Sale temps à l’hôtel El Royale, un thriller rafraichissant, divertissant et explosif


n’a pas réalisé de film depuis son horrible effort d’horreur La cabane dans les bois. Et son nouveau film, Sale temps à l’hôtel El Royale, est extrêmement divertissant et son originalité plaira à ceux qui se plaignent des mêmes scénarios dans les blockbusters. Ce film déborde de fraîcheur et il est l’un des thrillers les plus divertissants et créatifs sur ces dernières années.

Sale temps à l’hôtel El Royale se concentre sur sept étrangers qui se croisent dans un hôtel unique à la frontière entre le Nevada et la Californie. Au fur et à mesure du film, on apprend que chacune de ces personnes possède un secret et elles ne semblent pas toujours ce qu’elles prétendent être. Au cours d’une nuit mémorable et remarquable, ces secrets seront révélés et tout partira en vrille d’une manière que personne n’aurait pu imaginer lors de son arrivée à l’hôtel.

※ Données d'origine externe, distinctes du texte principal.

(** The level after a call of [execute] with [k] attempts is the level with
    which the last attempt calls the task. *)
Lemma execute_final_level (w : World) (k : nat) :
  (1 <= k)%nat ->
  Z.of_nat k <= max_retries (self w) ->
  0 <= execution_count (metrics (self w)) ->
  (forall i, (i < k - 1)%nat ->
     retryable (process_function (self w) (invocations w + i)) = true) ->
  Z.of_nat k = max_retries (self w) \/
    retryable (process_function (self w) (invocations w + (k - 1))) = false ->
  optimization_level (metrics (self (after execute w))) =
    optimization_level (metrics (self (call_world (k - 1) w))).
Proof.
  intros Hk Hle Hec Hfail Hlast.
  pose proof (execute_last_attempt w k Hk Hle Hfail) as Hrun.
  cbv zeta in Hrun. unfold after, call_world.
  destruct (process_function (self w) (invocations w + (k - 1))) as [v | e] eqn:Hout.
  - rewrite (Hrun Hec). reflexivity.
  - destruct (is_Exception e) eqn:He.
    + destruct Hlast as [Hlast | Hlast]; [| cbn in Hlast; congruence].
      rewrite (Hrun Hlast Hec).
      destruct (truth_value e); cbn [snd]; [| apply fail_step_level].
      unfold after_exhausted.
      cbn [self with_self metrics with_state with_metrics updated optimization_level].
      apply fail_step_level.
    + rewrite Hrun. reflexivity.
Qed.

(** X8: the optimization hook runs before every attempt, the failed ones
    included.  In a call of [execute] that makes [k] attempts, when
    [auto_optimize] is on and the trigger answers [True] the optimization
    level is raised [k] times, by one addition of [0.1] before each attempt:
    it ends as [(...((level + 0.1) + 0.1)...) + 0.1] with [k] additions;
    otherwise the call leaves it as it is.  (The execution count is taken not
    to be negative.) *)
Theorem optimize_before_every_attempt (w : World) (k : nat) :
  (1 <= k)%nat ->
  Z.of_nat k <= max_retries (self w) ->
  0 <= execution_count (metrics (self w)) ->
  (forall i, (i < k - 1)%nat ->
     retryable (process_function (self w) (invocations w + i)) = true) ->
  Z.of_nat k = max_retries (self w) \/
    retryable (process_function (self w) (invocations w + (k - 1))) = false ->
  let level := optimization_level (metrics (self w)) in
  let level' := optimization_level (metrics (self (after execute w))) in
  (auto_optimize (self w) = true -> fst (_should_optimize w) = Return true ->
   level' = Nat.iter k (fun level => (level + 0.1)%Q) level) /\
  (auto_optimize (self w) = false \/ fst (_should_optimize w) = Return false ->
   level' = level).
Proof.
  intros Hk Hle Hec Hfail Hlast level level'. subst level level'.
  rewrite (execute_final_level w k Hk Hle Hec Hfail Hlast).
  unfold call_world. rewrite before_call_level.
  rewrite (optimization_due_erased _ _ (fail_steps_self _ _ _ _)).
  change (optimization_due (self (running w))) with (optimization_due (self w)).
  split.
  - intros Hauto Hdue.
    assert (Htrue : optimization_due (self w) = true)
      by (apply optimization_due_iff; split; assumption).
    rewrite Htrue, fail_steps_level_due
      by (change (optimization_due (self (running w))) with (optimization_due (self w));
          exact Htrue).
    cbn [running with_self self with_state metrics].
    destruct k as [| k']; [lia |].
    replace (S k' - 1)%nat with k' by lia. reflexivity.
  - intros Hnot.
    assert (Hfalse : optimization_due (self w) = false).
    { destruct (optimization_due (self w)) eqn:Hdue; [| reflexivity].
      apply optimization_due_iff in Hdue. destruct Hdue as [Hauto Hdue].
      destruct Hnot; congruence. }
    rewrite Hfalse, fail_steps_level_not_due
      by (change (optimization_due (self (running w))) with (optimization_due (self w));
          exact Hfalse).
    reflexivity.
Qed.

(** X8 at a supervisor with seven successes in twelve executions, whose task
    succeeds at the third attempt: three additions to the level 1.0. *)
Lemma optimize_before_every_attempt_witness :
  optimization_level
    (metrics (self (after execute (World_new struggling_retry_process ticking)))) =
  (1 + 0.1 + 0.1 + 0.1)%Q.
Proof.
  destruct (optimize_before_every_attempt
              (World_new struggling_retry_process ticking) 3) as [Hdue _].
  - lia.
  - cbn. lia.
  - cbn. lia.
  - intros i Hi. destruct i as [| [| i]]; [reflexivity | reflexivity | lia].
  - left. reflexivity.
  - rewrite Hdue; reflexivity.
Defined.

(** X9: [reset_metrics] forgets the history and nothing else.  The metrics
    are those of a new supervisor, so the optimization trigger answers
    [False] until ten more executions; the state (an [ERROR] left by a
    failed call, say), the flags, the thread and the environment stay. *)
Theorem reset_metrics_forgets_history (w : World) :
  let w' := after reset_metrics w in
  fst (reset_metrics w) = Return tt /\
  fst (get_metrics w') = Return ProcessMetrics_new /\
  fst (_should_optimize w') = Return false /\
  state (self w') = state (self w) /\
  _stop_flag (self w') = _stop_flag (self w) /\
  _pause_flag (self w') = _pause_flag (self w) /\
  _thread (self w') = _thread (self w) /\
  max_retries (self w') = max_retries (self w) /\
  invocations w' = invocations w /\
  events w' = events w.
Proof. cbn. repeat split. Qed.

(** * Properties of the manager over objects *)

Lemma stop_self (w : World) :
  fst (stop w) = Return tt /\
  self (after stop w) = with_state STOPPED (with_stop_flag true (self w)) /\
  invocations (after stop w) = invocations w /\
  clock_reads (after stop w) = clock_reads w /\
  clock (after stop w) = clock w.
Proof.
  destruct w as [[nm pf auto mr thr st m sf pfl th] inv reads clk evs].
  destruct th; cbn; repeat split.
Qed.

Lemma on_object_stop (address : nat) (prog : Store.Program) :
  Store.on_object address stop prog =
    (Return tt, Store.set_object address (after stop (Store.objects prog address)) prog).
Proof.
  unfold Store.on_object, after.
  pose proof (proj1 (stop_self (Store.objects prog address))) as Hret.
  destruct (stop (Store.objects prog address)) as [r w]. cbn in *. subst r.
  reflexivity.
Qed.

Lemma unregister_bound (prog : Store.Program) (process_name : string) (process : nat) :
  Store.processes prog !! process_name = Some process ->
  Store.unregister process_name prog =
    (Return tt,
     {| Store.objects :=
          Store.objects
            (Store.set_object process (after stop (Store.objects prog process)) prog);
        Store.processes := delete process_name (Store.processes prog) |}).
Proof.
  intros Hsome. unfold Store.unregister, bind, gets. rewrite Hsome.
  rewrite on_object_stop. reflexivity.
Qed.

(** On the view of the program, registering an object is registering the
    supervisor at its address. *)
Lemma register_snapshot (prog : Store.Program) (process : nat) :
  fst (Store.register process prog) =
    fst (register (self (Store.objects prog process)) (Store.snapshot prog)) /\
  Store.snapshot (after (Store.register process) prog) =
    after (register (self (Store.objects prog process))) (Store.snapshot prog).
Proof.
  unfold after, Store.register, register, bind, gets, Store.snapshot.
  cbn [processes fst snd].
  rewrite lookup_fmap.
  destruct (Store.processes prog !! name (self (Store.objects prog process)))
    as [bound |]; cbn; [split; reflexivity |].
  rewrite fmap_insert. split; reflexivity.
Qed.

(** X10: [unregister] of a name that is not bound does nothing.  Of a bound
    name it stops the supervisor bound to it, and that supervisor only, and
    removes the binding, and that binding only; it never raises.  The
    supervisor is stopped for whoever still holds it. *)
Theorem unregister_stops_then_removes (prog : Store.Program) (process_name : string) :
  (Store.processes prog !! process_name = None ->
   Store.unregister process_name prog = (Return tt, prog)) /\
  (forall process,
     Store.processes prog !! process_name = Some process ->
     let prog' := after (Store.unregister process_name) prog in
     fst (Store.unregister process_name prog) = Return tt /\
     Store.processes prog' !! process_name = None /\
     (forall other, other <> process_name ->
        Store.processes prog' !! other = Store.processes prog !! other) /\
     Store.objects prog' process = after stop (Store.objects prog process) /\
     state (self (Store.objects prog' process)) = STOPPED /\
     (forall address, address <> process ->
        Store.objects prog' address = Store.objects prog address)).
Proof.
  split.
  - intros Hnone. unfold Store.unregister, bind, gets. rewrite Hnone. reflexivity.
  - intros process Hsome prog'. subst prog'.
    unfold after. rewrite (unregister_bound _ _ _ Hsome).
    cbn [fst snd Store.processes Store.objects Store.set_object].
    rewrite Nat.eqb_refl.
    repeat split.
    + apply lookup_delete_eq.
    + intros other Hne. apply lookup_delete_ne. congruence.
    + rewrite (proj1 (proj2 (stop_self _))). reflexivity.
    + intros address Hne. apply Nat.eqb_neq in Hne. rewrite Hne. reflexivity.
Qed.

(** X10 at [test_process_manager]: unregistering [proc1] stops it and leaves
    [proc2] registered and as it was. *)
Lemma unregister_stops_then_removes_witness :
  fst (Store.unregister "proc1" test_program) = Return tt /\
  Store.processes (after (Store.unregister "proc1") test_program) !! "proc1" = None /\
  Store.processes (after (Store.unregister "proc1") test_program) !! "proc2" = Some 2%nat /\
  state (self (Store.objects (after (Store.unregister "proc1") test_program) 1)) = STOPPED /\
  Store.objects (after (Store.unregister "proc1") test_program) 2 =
    Store.objects test_program 2.
Proof.
  destruct (proj2 (unregister_stops_then_removes test_program "proc1") 1%nat)
    as (Hret & Hgone & Hothers & _ & Hstopped & Hobjects).
  - reflexivity.
  - split; [exact Hret |]. split; [exact Hgone |].
    split; [rewrite Hothers by discriminate; reflexivity |].
    split; [exact Hstopped |].
    apply Hobjects. discriminate.
Defined.

Lemma register_fresh (prog : Store.Program) (process : nat) :
  Store.processes prog !! name (self (Store.objects prog process)) = None ->
  Store.register process prog =
    (Return tt,
     {| Store.objects := Store.objects prog;
        Store.processes :=
          <[name (self (Store.objects prog process)) := process]>
            (Store.processes prog) |}).
Proof.
  intros Hnone. unfold Store.register, bind, gets. rewrite Hnone. reflexivity.
Qed.

Lemma register_bound (prog : Store.Program) (process : nat) :
  is_Some (Store.processes prog !! name (self (Store.objects prog process))) ->
  Store.register process prog =
    (Raise (ValueError ("Process " ++ name (self (Store.objects prog process))
                          ++ " already registered")), prog).
Proof.
  intros [bound Hsome]. unfold Store.register, bind, gets. rewrite Hsome. reflexivity.
Qed.

(** X11: a name is taken while it is registered and free again after
    [unregister].  For a supervisor whose name is not bound: once it is
    registered, [get_process] answers with that very object and a second
    [register] raises; after [unregister] of its name the dict is what it
    was before and [register] succeeds again.  The supervisor itself is not
    what it was: [unregister] has left it [STOPPED]. *)
Theorem register_again_after_unregister (prog : Store.Program) (process : nat) :
  let process_name := name (self (Store.objects prog process)) in
  let registered := after (Store.register process) prog in
  let unregistered := after (Store.unregister process_name) registered in
  Store.processes prog !! process_name = None ->
  fst (Store.get_process process_name registered) = Return (Some process) /\
  fst (Store.register process registered) =
    Raise (ValueError ("Process " ++ process_name ++ " already registered")) /\
  Store.processes unregistered = Store.processes prog /\
  fst (Store.get_process process_name unregistered) = Return None /\
  fst (Store.register process unregistered) = Return tt /\
  state (self (Store.objects unregistered process)) = STOPPED.
Proof.
  intros process_name registered unregistered Hnone.
  subst unregistered registered. unfold after.
  rewrite (register_fresh _ _ Hnone). cbn [snd]. fold process_name.
  assert (Hbound :
    Store.processes
      {| Store.objects := Store.objects prog;
         Store.processes := <[process_name := process]> (Store.processes prog) |}
      !! process_name = Some process) by apply lookup_insert_eq.
  rewrite (unregister_bound _ _ _ Hbound).
  cbn [fst snd Store.processes Store.objects Store.set_object Store.get_process gets].
  rewrite (delete_insert_id _ _ _ Hnone), lookup_insert_eq, Hnone.
  repeat split.
  - rewrite register_bound; cbn [Store.objects Store.processes]; fold process_name.
    + reflexivity.
    + rewrite lookup_insert_eq. eexists. reflexivity.
  - rewrite register_fresh; [reflexivity |].
    cbn [Store.objects Store.processes]. rewrite Nat.eqb_refl.
    rewrite (proj1 (level_erased_config _ _
               (f_equal level_erased (proj1 (proj2 (stop_self _)))))).
    exact Hnone.
  - rewrite Nat.eqb_refl, (proj1 (proj2 (stop_self _))). reflexivity.
Qed.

Ce film aborde le trope d’étrangers coincés dans un seul lieu mis en place par de nombreux cinéastes au fil des ans. Drew Goddard l’utilise efficacement et ce n’est pas un gadget dans ce cas particulier. Il fait preuve de beaucoup d’imagination dans son métier et cette histoire fonctionne mieux grâce à ce dispositif de narration. Le seul moment où nous sortons de l’hôtel est quand nous apprenons des histoires des différents personnages. Goddard utilise également un dispositif narratif familier pour y parvenir, mais ces segments font partie des meilleurs éléments.

Nul doute que ce film va faire beaucoup de comparaisons avec le travail de . Et les films comme Reservoir Dogs et Les Huit Salopards, utilisent également un dispositif narratif similaire. Sale temps à l’hôtel El Royale accomplit un niveau d’intrigue comparable à celle de Tarantino. Mais il y a des compromis pour des scènes plus explosives. Goddard sait plaire au public et il nous l’a prouvé avec son scénario sur des films comme The Martian. Mais sur le siège du réalisateur, le bonhomme peut faire quelque chose de spécial comme en témoigne Sale temps à l’hôtel El Royale.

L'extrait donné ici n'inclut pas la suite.